> _EXERCISE DATA_:
════

(** C8, amended. For a selector other than the empty string and
    ["all"], the result of [getThreads] holds no thread twice, its members
    are the threads produced by the tokens, and they stand in the order in
    which each was first produced, the tokens being taken from left to
    right: when [a] stands before [b] in the result, [a] was produced at a
    place before which neither [a] nor [b] had been produced. *)
Theorem getThreads_union_in_first_order (Number : string -> number)
  (ToString : number -> string) (this : Subscription.t) (epstr : string) :
  epstr <> EmptyString -> epstr <> "all" ->
  NoDup (Subscription.getThreads Number ToString this epstr)
  /\ (forall th, In th (Subscription.getThreads Number ToString this epstr)
                 <-> In th (produced Number ToString this epstr))
  /\ (forall a b,
        before a b (Subscription.getThreads Number ToString this epstr) ->
        exists p1 p2, produced Number ToString this epstr = p1 ++ a :: p2
                      /\ ~ In a p1 /\ ~ In b p1).
Proof.
  intros Hne Hall. rewrite (getThreads_tokens _ _ _ _ Hne Hall).
  apply (collects_tokens
           (Subscription.token_threads Number ToString this)
           (split_on "," epstr) [] XSet.empty).
  split; [constructor|]. split.
  - intros x. reflexivity.
  - intros a b (l1 & l2 & l3 & E). now destruct l1.
Qed.

(** ** Range tokens *)

Lemma findIndex_absent {A : Type} (p : A -> bool) (l : list A) :
  existsb p l = false -> findIndex p l = -1.
Proof.
  induction l as [|x l IH]; simpl; [reflexivity|].
  destruct (p x); simpl; [discriminate|].
  intros H. now rewrite (IH H).
Qed.

Lemma findIndex_present {A : Type} (p : A -> bool) (l : list A) :
  existsb p l = true -> 0 <= findIndex p l < Z.of_nat (List.length l).
Proof.
  induction l as [|x l IH]; simpl List.length; simpl; [discriminate|].
  destruct (p x); simpl; [lia|].
  intros H. specialize (IH H).
  destruct (findIndex p l <? 0) eqn:E; [apply Z.ltb_lt in E|]; lia.
Qed.

Lemma slice_to_0 {A : Type} (l : list A) (start : Z) : slice l start 0 = [].
Proof.
  unfold slice. replace (0 <? 0) with false by reflexivity.
  set (len := Z.of_nat (List.length l)).
  set (k := if start <? 0 then Z.max (len + start) 0 else Z.min start len).
  assert (0 <= k) by (unfold k, len; destruct (start <? 0) eqn:E;
                      [|apply Z.ltb_ge in E]; lia).
  assert (0 <= len) by (unfold len; lia).
  replace (Z.to_nat (Z.max (Z.min 0 len - k) 0)) with 0%nat by lia.
  reflexivity.
Qed.

Lemma skipn_last {A : Type} (l : list A) (d : A) :
  l <> [] -> skipn (List.length l - 1) l = [List.last l d].
Proof.
  destruct l as [|x l _] using rev_ind; [congruence|]. intros _.
  rewrite last_last, length_app. simpl List.length.
  replace (List.length l + 1 - 1)%nat with (List.length l) by lia.
  apply skipn_all_but_last.
Qed.

Lemma slice_from_minus_1 {A : Type} (l : list A) (d : A) (tail : Z) :
  0 <= tail < Z.of_nat (List.length l) ->
  slice l (-1) (tail + 1)
  = if tail + 1 =? Z.of_nat (List.length l) then [List.last l d] else [].
Proof.
  intros Hb. unfold slice. replace (-1 <? 0) with true by reflexivity.
  replace (tail + 1 <? 0) with false by (symmetry; apply Z.ltb_ge; lia).
  set (len := Z.of_nat (List.length l)) in *.
  replace (Z.to_nat (Z.max (len + -1) 0)) with (List.length l - 1)%nat
    by (unfold len; lia).
  assert (Hne : l <> []) by (intros ->; simpl in len; lia).
  rewrite (skipn_last l d Hne).
  destruct (tail + 1 =? len) eqn:E.
  - apply Z.eqb_eq in E.
    replace (Z.to_nat _) with 1%nat by lia. reflexivity.
  - apply Z.eqb_neq in E.
    replace (Z.to_nat _) with 0%nat by lia. reflexivity.
Qed.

════

> _WHAT IS REQUIRED_:
Where a line of the data includes the string "true", list that line.

> _FINAL ANSWER_:
  existsb p l = true -> 0 <= findIndex p l < Z.of_nat (List.length l).
  intros Hb. unfold slice. replace (-1 <? 0) with true by reflexivity.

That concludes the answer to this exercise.